Diabetes? Dagi Bee war sehr interessiert!

Solche „Meet and Greet“-Tickets hatten auch Ann-Fabienne und Nathalie gekauft und machten sich zusammen mit Ann-Fabiennes großer Schwester, Ann-Fabiennes Eltern und Nathalies Mutter um 8 Uhr morgens morgens auf nach Wien. Der Zug kam pünktlich an, so dass sie auch pünktlich um 15 Uhr zum Treffen mit Dagi Bee kamen.

© TWalz Ɩ Auf dem Weg nach Wien: Nathalie (links) und Ann-Fabienne im Zug.

© TWalz Ɩ Unterwegs waren sie mit einer ganzen Gruppe: Hier noch mal Nathalie und Ann-Fabienne, außerdem Lisa (Ann-Fabiennes Schwester) und Ann-Fabiennes Vater Thomas Walz.

Auf dem Weg zum Store

© TWalz Ɩ In Wien angekommen geht es gleich zum Pop-up-Store von Dagi Bee.

Für die Treffen gibt es einen separaten Raum – und Ann-Fabienne und Nathalie hatten sogar etwas mehr Zeit mit Dagi Bee als eigentlich vorgesehen. Die erfolgreiche Youtuberin war nämlich sehr interessiert, als die Mädchen ihr erzählten, dass sie beide Typ-1-Diabetes haben. Sie fragte genau nach und informierte sich eingehend darüber, was die Erkrankung für die beiden bedeutet. „Sie hat wirklich sehr viel Interesse gezeigt, hat auch Fragen gestellt und intensiv zugehört, als wir erzählt haben, wie wir damit leben“, sagt Ann-Fabienne.

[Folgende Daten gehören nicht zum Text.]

Lemma findIndex_from_first (n : Z) (objs : list (gmap string value)) (i : nat)
    (o : gmap string value) (k : nat) :
  first_with_id n objs i o ->
  findIndex_from k (VObj <$> objs) (Some n) = Ret (Some (k + i)%nat).
Proof.
  revert i k. induction objs as [|a objs IH]; intros i k (Hi & Hid & Hfirst).
  - destruct i; discriminate.
  - scan_step. destruct i as [|i].
    + injection Hi as ->. apply has_id_true in Hid. unfold has_id in Hid.
      rewrite Hid. f_equal. f_equal. lia.
    + assert (Ha : has_id n a = false).
      { apply has_id_false. apply (Hfirst 0%nat); [lia|reflexivity]. }
      unfold has_id in Ha. rewrite Ha.
      rewrite (IH i (S k)).
      * f_equal. f_equal. lia.
      * split; [exact Hi|]. split; [exact Hid|].
        intros j o' Hj Hl. apply (Hfirst (S j)); [lia|exact Hl].
Qed.

Lemma findIndex_first (n : Z) (objs : list (gmap string value)) (i : nat)
    (o : gmap string value) :
  first_with_id n objs i o ->
  findIndex (VObj <$> objs) (Some n) = Ret (Some i).
Proof. intros H. unfold findIndex. by rewrite (findIndex_from_first n objs i o 0). Qed.

Lemma findIndex_from_absent (n : Z) (objs : list (gmap string value)) (k : nat) :
  (forall o, o ∈ objs -> o !! "id" <> Some (VNum n)) ->
  findIndex_from k (VObj <$> objs) (Some n) = Ret None.
Proof.
  revert k. induction objs as [|a objs IH]; intros k H; [reflexivity|]. scan_step.
  assert (Ha : has_id n a = false) by (apply has_id_false, H; left).
  unfold has_id in Ha. rewrite Ha. apply IH. intros o Ho. apply H. by right.
Qed.

Lemma findIndex_from_NaN (objs : list (gmap string value)) (k : nat) :
  findIndex_from k (VObj <$> objs) None = Ret None.
Proof.
  revert k. induction objs as [|a objs IH]; intros k; [reflexivity|]. scan_step.
  unfold strict_eq_number. destruct (a !! "id") as [[]|]; apply IH.
Qed.

Lemma find_first (n : Z) (objs : list (gmap string value)) (i : nat)
    (o : gmap string value) :
  first_with_id n objs i o ->
  find (VObj <$> objs) (Some n) = Ret (Some (VObj o)).
Proof.
  revert i. induction objs as [|a objs IH]; intros i (Hi & Hid & Hfirst).
  - destruct i; discriminate.
  - scan_step. destruct i as [|i].
    + injection Hi as ->. apply has_id_true in Hid. unfold has_id in Hid.
      by rewrite Hid.
    + assert (Ha : has_id n a = false).
      { apply has_id_false. apply (Hfirst 0%nat); [lia|reflexivity]. }
      unfold has_id in Ha. rewrite Ha. apply (IH i).
      split; [exact Hi|]. split; [exact Hid|].
      intros j o' Hj Hl. apply (Hfirst (S j)); [lia|exact Hl].
Qed.

Lemma find_absent (n : Z) (objs : list (gmap string value)) :
  (forall o, o ∈ objs -> o !! "id" <> Some (VNum n)) ->
  find (VObj <$> objs) (Some n) = Ret None.
Proof.
  induction objs as [|a objs IH]; intros H; [reflexivity|]. scan_step.
  assert (Ha : has_id n a = false) by (apply has_id_false, H; left).
  unfold has_id in Ha. rewrite Ha. apply IH. intros o Ho. apply H. by right.
Qed.

Lemma find_NaN (objs : list (gmap string value)) :
  find (VObj <$> objs) None = Ret None.
Proof.
  induction objs as [|a objs IH]; [reflexivity|]. scan_step.
  unfold strict_eq_number. destruct (a !! "id") as [[]|]; apply IH.
Qed.

(** ** parseInt reads back the decimal form of an integer *)

(** [String(n)] for an integer [n] is its decimal form, [pretty n]. *)

Lemma digit_value_decimal (d : N) :
  (d < 10)%N -> digit_value (pretty_N_char d) = Some (Z.of_N d).
Proof.
  intros H.
  assert (d = 0 \/ d = 1 \/ d = 2 \/ d = 3 \/ d = 4 \/ d = 5 \/ d = 6
          \/ d = 7 \/ d = 8 \/ d = 9)%N as Hd by lia.
  repeat (destruct Hd as [->|Hd]; [reflexivity|]). subst d. reflexivity.
Qed.

Lemma radix_prefix_decimal (x : N) :
  (0 < x)%N ->
  forall (s : string) (acc : option Z),
  exists p, radix_prefix 10 (pretty_N_go x s) acc
            = radix_prefix 10 s (Some (default 0 acc * p + Z.of_N x)).
Proof.
  induction (N.lt_wf_0 x) as [x _ IH]. intros Hx s acc.
  rewrite pretty_N_go_step by exact Hx.
  assert (Hmod : (x `mod` 10 < 10)%N) by (apply N.mod_lt; lia).
  pose proof (N.div_mod x 10 ltac:(lia)) as Hdm.
  destruct (decide (x `div` 10 = 0)%N) as [Hz|Hnz].
  - rewrite Hz, pretty_N_go_0. cbn [radix_prefix].
    rewrite (digit_value_decimal _ Hmod).
    destruct (Z.ltb_spec (Z.of_N (x `mod` 10)) 10) as [_|Hge]; [|lia].
    exists 10. do 2 f_equal. lia.
  - destruct (IH (x `div` 10)%N) with
      (s := String (pretty_N_char (x `mod` 10)) s) (acc := acc) as [p Hp].
    + apply N.div_lt; lia.
    + lia.
    + rewrite Hp. cbn [radix_prefix]. rewrite (digit_value_decimal _ Hmod).
      destruct (Z.ltb_spec (Z.of_N (x `mod` 10)) 10) as [_|Hge]; [|lia].
      exists (p * 10). cbn [default]. do 2 f_equal. unfold id. rewrite Z.mul_assoc. lia.
Qed.

Lemma decimal_leading_digit (x : N) :
  (0 < x)%N ->
  forall s : string,
  exists d r, (1 <= d <= 9)%N /\ pretty_N_go x s = String (pretty_N_char d) r.
Proof.
  induction (N.lt_wf_0 x) as [x _ IH]. intros Hx s.
  rewrite pretty_N_go_step by exact Hx.
  pose proof (N.div_mod x 10 ltac:(lia)) as Hdm.
  assert (Hmod : (x `mod` 10 < 10)%N) by (apply N.mod_lt; lia).
  destruct (decide (x `div` 10 = 0)%N) as [Hz|Hnz].
  - rewrite Hz, pretty_N_go_0. exists (x `mod` 10)%N, s. split; [lia|reflexivity].
  - apply IH; [apply N.div_lt; lia | lia].
Qed.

© TWalz Ɩ Endlich beim Meet and Greet: Ann-Fabienne mit Dagi Bee …

© TWalz Ɩ … und alle drei zusammen auf einem Gruppenbild.

© TWalz Ɩ Ann-Fabienne zeigt Dagi Bee ihre Insulinpumpe.

Und: Möglicherweise will sich Dagi Bee selbst im Bereich Diabetes engagieren – wie genau das aussehen könnte, wird derzeit noch überlegt. Insgesamt fanden beide Mädchen Dagi Bee sehr sympathisch „und sie war eigentlich genauso, wie sie sich auch in den Videos gibt - also ganz natürlich“, so Nathalie.

© TWalz

Ein langer Tag – lief’s gut mit dem Diabetes?

Nach dem Treffen mit Dagi Bee ging es für Ann-Fabienne, Nathalie und ihre Begleiter gleich wieder zurück zum Zug, um 23.30 Uhr waren alle wieder zu Hause. Es war also ein langer Tag mit zwei langen Zugfahrten – hat sich das auf den Diabetes ausgewirkt? „Eigentlich nicht“, sagt Ann-Fabienne. „Wir sind ja gemütlich mit dem Zug gefahren, dann weiter mit der S-Bahn, und sind dann noch ein bisschen gelaufen – das hat sich nicht in besonderer Weise auf unsere Werte ausgewirkt.“

Haben Ann-Fabienne und Nathalie im Pop-up-Store von Dagi Bee auch etwas gekauft? Klar – einige Kleidungsstücke und im Fall von Ann-Fabienne auch drei Taschen nahmen die beiden Mädchen mit nach Hause.